The intimate stage in the small theater on the grounds of the Adamant Music School lends itself to the play's setting, which takes place on the Hogan's front porch, weathered and unpainted, cluttered with all the trappings of a rural Connecticut farm in 1923. The scene could be anywhere in Vermont with its rural poor and underside not usually found in the typical Vermont Life photograph. Tools, old crocks, buckets, scythes, clothes drying on a rack, wheelbarrow, rocking chair, wood pile, and weeds sticking out from the porch floor are familiar sights.

The action throughout the play is quite static, beginning at noon when Josie helps her youngest brother, Mike, to escape their domineering father, Phil. It moves into midnight of the same day followed by dawn of the next day. Josie's temperament is equal to her father's, and she has no fear of him. She can out club him, out maneuver him, and out tongue-lash him. But although she too may long to escape and can almost find love in the young landlord, Jim, her roots are too deeply embedded in self-doubts, loyalty perhaps to her father, or maybe, unconsciously in her Catholic upbringing. Her haunting soliloquy in the last act when drunken Jim lies asleep on her bosom reveals a tenderness she hides behind a facade of brash toughness.

When her father tells her Jim has sold the farm to Harder, she conspires to get Jim drunk and seduce him into bed so her father will find them in the morning and demand that Jim marry her. She learns, however, nothing is quite like her father has told her. Her love and pathos for Jim conflict with what may be the most pragmatic thing to do.
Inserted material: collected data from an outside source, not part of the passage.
Lemma getSlow_ok id r :
  regOk r -> let '(r', p) := getSlow id r in
    regOk r' /\ breakers r' !! id = Some p /\
    (forall id' q, breakers r !! id' = Some q -> breakers r' !! id' = Some q /\ cbMem r' !!! q = cbMem r !!! q) /\
    (forall id', id' <> id -> breakers r' !! id' = breakers r !! id') /\
    (breakers r !! id = None -> cbMem r' !!! p =
      NewCircuitBreaker id (rFailureThreshold r) (rSuccessThreshold r) (rTimeout r)).
Proof.
  intros [Hf Hi Hw]. unfold getSlow. destruct (breakers r !! id) as [p|] eqn:E.
  { by split_and!. }
  assert (forall id' q, breakers r !! id' = Some q -> q <> cbNext r) as Hne
    by (intros id' q Hq ->; specialize (Hf _ _ Hq); lia).
  simpl_fields_goal. split_and!.
  - split; simpl_fields_goal.
    + intros id' q. rewrite lookup_insert_Some. intros [[_ <-]|[_ Hq]]; [|specialize (Hf _ _ Hq)]; lia.
    + intros i1 i2 q. rewrite !lookup_insert_Some.
      intros [[<- <-]|[_ H1]] [[<- H2]|[_ H2]]; [done| | |by eapply Hi].
      * by destruct (Hne _ _ H2).
      * subst q. by destruct (Hne _ _ H1).
    + intros id' q. rewrite lookup_insert_Some. intros [[<- <-]|[_ Hq]].
      * rewrite lookup_total_insert_eq. unfold NewCircuitBreaker. by simpl_fields_goal.
      * rewrite lookup_total_insert_ne by (by apply not_eq_sym, (Hne id')). by apply Hw.
  - apply lookup_insert_eq.
  - intros id' q Hq. rewrite lookup_insert_ne by congruence. split; [done|].
    by rewrite lookup_total_insert_ne by (by apply not_eq_sym, (Hne id')).
  - intros id' Hid. by rewrite lookup_insert_ne.
  - intros _. by rewrite lookup_total_insert_eq.
Qed.

Lemma onBreaker_ok f p id r :
  (forall cb, cbWorkerID (f cb) = cbWorkerID cb) ->
  regOk r -> breakers r !! id = Some p -> regOk (onBreaker f p r).
Proof.
  intros Hf [H1 H2 H3] Hp. unfold onBreaker. split; simpl_fields_goal; [done..|].
  intros id' q Hq. destruct (decide (q = p)) as [->|Hne].
  - rewrite lookup_total_insert_eq, Hf. by apply H3.
  - rewrite lookup_total_insert_ne by done. by apply H3.
Qed.
(* ===== verification/Store.v ===== *)
(** * Task stores: [internal/store/]

    [TaskStore] is the Go interface as a class of operations, with the laws that
    its clients rely on.  [MemoryStore] keeps pointers into the shared memory of
    [Scheduler.v]; [BadgerStore] keeps encoded values in a key-value database.
    The database (package badger) and the encoding of tasks (encoding/json) are
    parameters, with what the store relies on as laws.  Log calls are left out. *)

From Stdlib Require Import Ascii.
From S2P Require Import Prelude GoTime Task Scheduler.

Open Scope string_scope.
Open Scope list_scope.
Open Scope Z_scope.

(** Results of Go functions that return [(T, error)]: [inl err] or [inr value]. *)

Abbreviation result T := (string + T)%type.

(** ** The interface *)

(** A task is passed and returned by pointer; [Get] and [List] give the value
    behind the pointer they return. *)

Class TaskStore (S : Type) := {
  Save : Mem -> loc -> S -> S * error;
  storeGet : Mem -> string -> S -> result (option Task);
  storeDelete : string -> S -> S * error
}.

(** What a store promises: a successful [Save] or [Delete] decides what [Get]
    returns for that id and for no other; a failed one changes nothing.
    [storable] are the tasks the store can hold, [healthy] the stores that work. *)

Class TaskStoreLaws (S : Type) `{TaskStore S} := {
  storable : Task -> Prop;
  healthy : S -> Prop;
  save_healthy : forall m p s, healthy s -> healthy (fst (Save m p s));
  delete_healthy : forall id s, healthy s -> healthy (fst (storeDelete id s));
  get_saved : forall m p s s', healthy s -> storable (m !!! p) -> Save m p s = (s', None) ->
    storeGet m (tID (m !!! p)) s' = inr (Some (m !!! p));
  get_other : forall m p s s' id, healthy s -> id <> tID (m !!! p) -> Save m p s = (s', None) ->
    storeGet m id s' = storeGet m id s;
  get_failed : forall m p s s' id e, healthy s -> Save m p s = (s', Some e) -> storeGet m id s' = storeGet m id s;
  get_deleted : forall m id s s', healthy s -> storeDelete id s = (s', None) -> storeGet m id s' = inr None;
  get_undeleted : forall m id id' s s', healthy s -> id' <> id -> storeDelete id s = (s', None) ->
    storeGet m id' s' = storeGet m id' s
}.

(** ** MemoryStore *)

Record MemoryStore := mkMemoryStore { tasks : gmap string loc }.

#[export] Instance MemoryStore_struct : Struct MemoryStore := fun s => mkMemoryStore (tasks s).

Definition NewMemoryStore : MemoryStore := {| tasks := ∅ |}.

Definition MemSave (m : Mem) (t : loc) (s : MemoryStore) : MemoryStore * error :=
  (s <| tasks := <[tID (m !!! t) := t]> (tasks s) |>, None).

Definition MemGet (id : string) (s : MemoryStore) : result (option loc) :=
  match tasks s !! id with
  | None => inr None
  | Some t => inr (Some t)
  end.

(** [List] and [GetByState] range over the map in the order [ord]. *)

Definition MemList (ord : list (string * loc)) (s : MemoryStore) : result (list loc) := inr ord.*2.

Definition MemDelete (id : string) (s : MemoryStore) : MemoryStore * error :=
  (s <| tasks := delete id (tasks s) |>, None).

Definition MemGetByState (m : Mem) (st : State) (ord : list (string * loc)) (s : MemoryStore)
    : result (list loc) :=
  inr (filter (fun t => tState (m !!! t) = st) ord.*2).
The play covers a full gamut of human emotions. Production coordinator Stevens says his actors had to decode O'Neill's script "to see how much O'Neill meant." He said it is a well-written play that raises questions, tries to answer them by the end of the play and threads through the complexities of alcoholism and its role in stereotypical Irishness. It reveals the American-Irish sensibility of Catholicism sifted through sin, guilt, remorse, redemption. The haunting ghosts of oneself are present, but as ephemeral and shifting as Irish guile and gift for storytelling.

Original music b y Colin McCaffrey set the mood opening the play and after the intermission and provided a soulful background, particularly in Josie's soliloquy. The play will be performed Aug. 19-22. Thursday, Friday, and Saturday evenings at 7:30 p.m,; Saturday matinee at l p.m.; and Sunday matinee at 2 p.m. Admission is free, however, seating is limited.